Task prompt: Scan the lines below for the string "MAXORDINAL" and copy every one that has it.

(Stored items)
(** C10, as amended.  For a call time at least a week before
    [datetime.max] the function returns a Monday at 08:30:00.000000.
    Called on a Monday between 08:30 and 09:00 it returns 08:30 of that
    same day, which is never later than the call time, and is earlier
    than it unless the call time is exactly 08:30:00.000000, when the two
    are equal. *)
Theorem next_monday_is_a_monday_at_0830 (now : datetime) :
  valid_datetime now ->
  toordinal now + 7 <= MAXORDINAL ->
  exists next,
    calculate_next_monday_830_cdt now = Ok next /\
    weekday next = 0 /\
    hour next = 8 /\ minute next = 30 /\ second next = 0 /\
    microsecond next = 0 /\
    (weekday now = 0 -> hour now = 8 -> 30 <= minute now ->
     toordinal next = toordinal now /\
     dt_ltb now next = false /\
     (dt_ltb next now = false <->
      minute now = 30 /\ second now = 0 /\ microsecond now = 0)).
Proof.
  intros (Ho & Hh & Hm & Hs & Hu) Hmax.
  unfold calculate_next_monday_830_cdt, weekday, add_days.
  set (d := if (((7 - (toordinal now + 6) mod 7) mod 7 =? 0)
                 && (hour now >=? 9))%bool
            then 7 else (7 - (toordinal now + 6) mod 7) mod 7).
  assert (Hd : 0 <= d <= 7 /\ (toordinal now + d + 6) mod 7 = 0 /\
               ((toordinal now + 6) mod 7 = 0 -> hour now = 8 -> d = 0)).
  { subst d.
    destruct ((7 - (toordinal now + 6) mod 7) mod 7 =? 0) eqn:E0;
      [apply Z.eqb_eq in E0 | apply Z.eqb_neq in E0];
      destruct (hour now >=? 9) eqn:E9; cbn [andb];
      try (apply Z.geb_le in E9);
      try (rewrite Z.geb_leb in E9; apply Z.leb_gt in E9);
      repeat split; try intros; Z.to_euclidean_division_equations; lia. }
  destruct Hd as (Hd & Hmon & Hsame).
  replace ((toordinal now + d <? 1) || (MAXORDINAL <? toordinal now + d))%bool
    with false.
  2: { symmetry. apply orb_false_iff. split; apply Z.ltb_ge; lia. }
  eexists. split; [reflexivity |].
  unfold weekday, dt_ltb, dt_key.
  cbn [replace_time toordinal hour minute second microsecond lex_ltb].
  split; [exact Hmon |]. do 4 (split; [reflexivity |]).
  intros Hw Hh8 Hm30. rewrite (Hsame Hw Hh8), Z.add_0_r, Hh8.
  split; [reflexivity |].
  split.
  - compare_fields; cbn [andb orb]; solve [reflexivity | lia].
  - split.
    + compare_fields; cbn [andb orb]; solve [discriminate | lia].
    + intros (-> & -> & ->). compare_fields; cbn [andb orb];
        solve [reflexivity | lia].
Qed.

Output of the task:
  toordinal now + 7 <= MAXORDINAL ->
  replace ((toordinal now + d <? 1) || (MAXORDINAL <? toordinal now + d))%bool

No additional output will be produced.